Directions for this task:
Once the line containing "(** [ET.fromstring(response.text)] *)" is found in the entries below, restate it and each following line word for word, stopping after the line containing "(at level 100, right associativity).".

Data under study:
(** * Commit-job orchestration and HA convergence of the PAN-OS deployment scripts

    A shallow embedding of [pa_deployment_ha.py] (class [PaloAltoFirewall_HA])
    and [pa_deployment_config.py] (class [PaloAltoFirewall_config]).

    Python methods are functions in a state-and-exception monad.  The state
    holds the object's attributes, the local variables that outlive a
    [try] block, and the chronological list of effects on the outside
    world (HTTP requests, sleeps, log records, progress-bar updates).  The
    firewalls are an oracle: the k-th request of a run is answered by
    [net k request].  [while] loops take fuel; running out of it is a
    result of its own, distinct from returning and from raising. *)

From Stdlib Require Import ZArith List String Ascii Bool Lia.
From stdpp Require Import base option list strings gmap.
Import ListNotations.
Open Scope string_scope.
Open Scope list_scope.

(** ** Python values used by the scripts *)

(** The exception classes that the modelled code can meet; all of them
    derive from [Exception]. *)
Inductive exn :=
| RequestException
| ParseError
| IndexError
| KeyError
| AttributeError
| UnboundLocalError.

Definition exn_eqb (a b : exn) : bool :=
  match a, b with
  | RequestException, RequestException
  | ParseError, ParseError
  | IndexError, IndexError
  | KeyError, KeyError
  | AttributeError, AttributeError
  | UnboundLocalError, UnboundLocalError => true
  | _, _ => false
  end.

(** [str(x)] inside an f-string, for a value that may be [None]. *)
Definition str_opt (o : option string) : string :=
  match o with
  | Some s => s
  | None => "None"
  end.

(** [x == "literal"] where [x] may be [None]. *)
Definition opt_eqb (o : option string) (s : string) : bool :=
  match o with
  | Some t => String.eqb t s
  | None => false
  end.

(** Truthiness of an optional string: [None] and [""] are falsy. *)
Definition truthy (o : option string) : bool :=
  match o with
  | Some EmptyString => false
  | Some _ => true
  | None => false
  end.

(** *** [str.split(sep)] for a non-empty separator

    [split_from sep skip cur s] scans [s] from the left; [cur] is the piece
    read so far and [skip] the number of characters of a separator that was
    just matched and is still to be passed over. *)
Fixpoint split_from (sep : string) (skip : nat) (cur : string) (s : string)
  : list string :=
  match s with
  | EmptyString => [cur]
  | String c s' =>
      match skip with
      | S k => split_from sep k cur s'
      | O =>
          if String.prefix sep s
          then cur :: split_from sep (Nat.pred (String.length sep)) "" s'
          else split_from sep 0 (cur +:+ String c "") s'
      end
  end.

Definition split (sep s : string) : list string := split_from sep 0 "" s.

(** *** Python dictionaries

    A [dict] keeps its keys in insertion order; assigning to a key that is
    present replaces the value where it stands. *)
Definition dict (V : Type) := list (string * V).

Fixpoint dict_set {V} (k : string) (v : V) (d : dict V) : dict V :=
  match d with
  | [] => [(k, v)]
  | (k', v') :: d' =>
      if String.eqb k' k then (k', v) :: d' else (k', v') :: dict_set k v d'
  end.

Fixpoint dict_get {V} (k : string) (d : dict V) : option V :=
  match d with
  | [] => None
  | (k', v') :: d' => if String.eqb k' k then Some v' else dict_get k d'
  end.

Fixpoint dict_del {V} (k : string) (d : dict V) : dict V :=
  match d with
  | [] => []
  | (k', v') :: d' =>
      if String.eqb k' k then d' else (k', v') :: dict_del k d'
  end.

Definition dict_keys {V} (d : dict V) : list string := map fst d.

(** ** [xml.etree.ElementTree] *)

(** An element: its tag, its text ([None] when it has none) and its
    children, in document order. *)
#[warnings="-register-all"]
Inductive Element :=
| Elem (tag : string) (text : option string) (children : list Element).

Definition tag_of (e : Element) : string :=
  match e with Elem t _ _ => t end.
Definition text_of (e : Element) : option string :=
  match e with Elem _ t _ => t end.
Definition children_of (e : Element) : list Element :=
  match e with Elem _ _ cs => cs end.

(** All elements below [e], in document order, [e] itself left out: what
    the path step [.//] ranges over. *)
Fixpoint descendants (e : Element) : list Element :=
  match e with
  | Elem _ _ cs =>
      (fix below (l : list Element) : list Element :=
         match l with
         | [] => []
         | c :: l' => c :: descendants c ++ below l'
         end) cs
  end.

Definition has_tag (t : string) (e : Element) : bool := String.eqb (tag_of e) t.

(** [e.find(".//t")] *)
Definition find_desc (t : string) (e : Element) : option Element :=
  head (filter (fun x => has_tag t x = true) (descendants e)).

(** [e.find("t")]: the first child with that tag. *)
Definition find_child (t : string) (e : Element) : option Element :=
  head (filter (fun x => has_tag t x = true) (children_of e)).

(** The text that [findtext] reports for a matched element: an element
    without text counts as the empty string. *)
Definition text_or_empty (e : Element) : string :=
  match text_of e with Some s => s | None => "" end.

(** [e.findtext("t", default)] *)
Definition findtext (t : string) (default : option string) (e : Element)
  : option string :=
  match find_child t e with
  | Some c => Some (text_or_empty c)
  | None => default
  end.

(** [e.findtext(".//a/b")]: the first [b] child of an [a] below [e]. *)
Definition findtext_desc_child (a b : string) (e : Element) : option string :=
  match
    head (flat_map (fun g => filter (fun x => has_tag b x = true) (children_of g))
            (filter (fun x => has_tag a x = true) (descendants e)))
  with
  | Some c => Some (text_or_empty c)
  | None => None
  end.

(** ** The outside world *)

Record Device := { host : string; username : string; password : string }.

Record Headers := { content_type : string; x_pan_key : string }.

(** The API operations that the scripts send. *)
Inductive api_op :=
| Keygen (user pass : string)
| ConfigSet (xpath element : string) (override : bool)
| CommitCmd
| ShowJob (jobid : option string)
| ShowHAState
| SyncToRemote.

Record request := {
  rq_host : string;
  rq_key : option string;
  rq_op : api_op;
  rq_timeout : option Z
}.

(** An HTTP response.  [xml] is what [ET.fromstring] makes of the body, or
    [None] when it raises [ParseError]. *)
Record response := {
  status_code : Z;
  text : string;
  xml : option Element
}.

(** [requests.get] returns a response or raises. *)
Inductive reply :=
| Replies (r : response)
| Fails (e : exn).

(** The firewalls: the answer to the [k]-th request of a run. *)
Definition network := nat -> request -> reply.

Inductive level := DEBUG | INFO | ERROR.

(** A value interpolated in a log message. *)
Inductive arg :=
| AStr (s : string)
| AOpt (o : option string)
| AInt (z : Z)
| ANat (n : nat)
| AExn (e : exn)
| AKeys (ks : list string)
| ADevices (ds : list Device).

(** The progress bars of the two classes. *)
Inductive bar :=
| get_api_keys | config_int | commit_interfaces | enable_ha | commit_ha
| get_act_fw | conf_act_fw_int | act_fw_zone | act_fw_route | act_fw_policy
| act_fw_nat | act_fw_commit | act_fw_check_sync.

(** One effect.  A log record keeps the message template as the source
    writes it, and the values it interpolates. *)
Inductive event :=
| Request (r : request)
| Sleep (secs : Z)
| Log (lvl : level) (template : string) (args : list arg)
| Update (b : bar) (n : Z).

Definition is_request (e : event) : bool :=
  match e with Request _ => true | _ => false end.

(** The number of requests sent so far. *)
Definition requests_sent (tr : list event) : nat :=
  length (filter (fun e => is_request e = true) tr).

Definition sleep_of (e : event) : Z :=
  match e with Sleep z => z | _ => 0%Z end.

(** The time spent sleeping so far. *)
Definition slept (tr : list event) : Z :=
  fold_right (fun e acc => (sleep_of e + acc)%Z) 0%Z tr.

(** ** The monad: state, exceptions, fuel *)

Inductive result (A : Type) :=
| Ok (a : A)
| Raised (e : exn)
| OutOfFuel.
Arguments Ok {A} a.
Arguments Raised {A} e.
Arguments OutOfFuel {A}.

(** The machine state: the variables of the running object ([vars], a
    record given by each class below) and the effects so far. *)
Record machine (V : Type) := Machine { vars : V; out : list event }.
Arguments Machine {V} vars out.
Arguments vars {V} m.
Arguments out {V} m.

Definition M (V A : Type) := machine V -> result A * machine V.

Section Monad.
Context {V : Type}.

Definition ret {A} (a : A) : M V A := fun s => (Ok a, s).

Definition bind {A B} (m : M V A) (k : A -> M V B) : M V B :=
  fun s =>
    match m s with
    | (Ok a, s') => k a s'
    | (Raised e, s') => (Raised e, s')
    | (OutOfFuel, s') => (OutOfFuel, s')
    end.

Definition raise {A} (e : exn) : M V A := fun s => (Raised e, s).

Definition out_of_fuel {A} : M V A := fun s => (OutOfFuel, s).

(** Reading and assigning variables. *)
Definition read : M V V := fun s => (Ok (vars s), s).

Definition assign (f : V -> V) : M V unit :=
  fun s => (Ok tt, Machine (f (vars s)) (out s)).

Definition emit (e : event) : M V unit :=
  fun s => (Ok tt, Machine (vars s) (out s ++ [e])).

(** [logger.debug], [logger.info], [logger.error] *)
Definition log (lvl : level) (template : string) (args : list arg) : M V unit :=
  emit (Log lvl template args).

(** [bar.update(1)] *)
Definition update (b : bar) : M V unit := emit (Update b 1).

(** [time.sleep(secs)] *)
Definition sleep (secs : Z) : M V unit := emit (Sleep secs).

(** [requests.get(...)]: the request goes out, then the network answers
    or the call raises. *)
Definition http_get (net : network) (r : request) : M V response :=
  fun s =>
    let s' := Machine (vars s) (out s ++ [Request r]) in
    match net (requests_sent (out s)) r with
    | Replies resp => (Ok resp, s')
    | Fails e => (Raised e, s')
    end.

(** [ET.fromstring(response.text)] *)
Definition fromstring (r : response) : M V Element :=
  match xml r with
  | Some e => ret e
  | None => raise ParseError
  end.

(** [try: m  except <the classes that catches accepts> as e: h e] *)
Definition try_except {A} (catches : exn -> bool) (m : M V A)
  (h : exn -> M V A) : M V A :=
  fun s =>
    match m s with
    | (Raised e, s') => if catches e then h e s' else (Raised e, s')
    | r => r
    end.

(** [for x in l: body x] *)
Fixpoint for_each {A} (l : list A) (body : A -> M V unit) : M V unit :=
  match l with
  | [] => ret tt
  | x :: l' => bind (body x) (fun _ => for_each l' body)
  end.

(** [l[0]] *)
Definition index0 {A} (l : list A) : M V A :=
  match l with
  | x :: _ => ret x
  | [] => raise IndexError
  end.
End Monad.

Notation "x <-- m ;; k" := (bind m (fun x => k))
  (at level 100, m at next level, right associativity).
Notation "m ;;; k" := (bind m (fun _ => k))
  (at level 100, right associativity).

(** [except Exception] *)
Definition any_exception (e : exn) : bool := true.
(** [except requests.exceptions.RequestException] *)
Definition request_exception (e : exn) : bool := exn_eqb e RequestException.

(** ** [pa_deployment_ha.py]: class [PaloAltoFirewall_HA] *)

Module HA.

...

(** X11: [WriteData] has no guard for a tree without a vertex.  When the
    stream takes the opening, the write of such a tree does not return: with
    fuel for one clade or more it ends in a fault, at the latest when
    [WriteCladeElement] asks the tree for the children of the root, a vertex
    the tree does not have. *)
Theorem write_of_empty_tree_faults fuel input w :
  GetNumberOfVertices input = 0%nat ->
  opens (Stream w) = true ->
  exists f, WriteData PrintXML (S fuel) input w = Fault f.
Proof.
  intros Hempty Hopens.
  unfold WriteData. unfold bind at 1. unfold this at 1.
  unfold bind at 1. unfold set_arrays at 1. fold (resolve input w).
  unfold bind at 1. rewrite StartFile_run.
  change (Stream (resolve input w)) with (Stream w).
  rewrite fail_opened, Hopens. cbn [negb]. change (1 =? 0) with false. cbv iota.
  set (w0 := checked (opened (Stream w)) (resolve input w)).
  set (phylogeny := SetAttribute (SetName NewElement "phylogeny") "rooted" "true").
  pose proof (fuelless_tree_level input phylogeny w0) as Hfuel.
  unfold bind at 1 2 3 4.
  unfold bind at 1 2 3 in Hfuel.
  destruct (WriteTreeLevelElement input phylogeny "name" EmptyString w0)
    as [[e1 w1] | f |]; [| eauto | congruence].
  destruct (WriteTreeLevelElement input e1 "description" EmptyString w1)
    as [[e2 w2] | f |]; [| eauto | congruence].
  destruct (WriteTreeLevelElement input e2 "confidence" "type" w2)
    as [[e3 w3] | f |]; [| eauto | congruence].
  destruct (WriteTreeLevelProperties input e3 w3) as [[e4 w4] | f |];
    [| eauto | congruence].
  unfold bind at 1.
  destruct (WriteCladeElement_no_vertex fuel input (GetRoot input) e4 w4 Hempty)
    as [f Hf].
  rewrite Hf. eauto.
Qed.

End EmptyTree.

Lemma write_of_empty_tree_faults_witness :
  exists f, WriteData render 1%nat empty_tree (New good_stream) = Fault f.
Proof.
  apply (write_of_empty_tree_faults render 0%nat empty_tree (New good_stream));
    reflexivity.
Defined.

Answer to the exercise:
(** [ET.fromstring(response.text)] *)
Definition fromstring (r : response) : M V Element :=
  match xml r with
  | Some e => ret e
  | None => raise ParseError
  end.

(** [try: m  except <the classes that catches accepts> as e: h e] *)
Definition try_except {A} (catches : exn -> bool) (m : M V A)
  (h : exn -> M V A) : M V A :=
  fun s =>
    match m s with
    | (Raised e, s') => if catches e then h e s' else (Raised e, s')
    | r => r
    end.

(** [for x in l: body x] *)
Fixpoint for_each {A} (l : list A) (body : A -> M V unit) : M V unit :=
  match l with
  | [] => ret tt
  | x :: l' => bind (body x) (fun _ => for_each l' body)
  end.

(** [l[0]] *)
Definition index0 {A} (l : list A) : M V A :=
  match l with
  | x :: _ => ret x
  | [] => raise IndexError
  end.
End Monad.

Notation "x <-- m ;; k" := (bind m (fun x => k))
  (at level 100, m at next level, right associativity).
Notation "m ;;; k" := (bind m (fun _ => k))
  (at level 100, right associativity).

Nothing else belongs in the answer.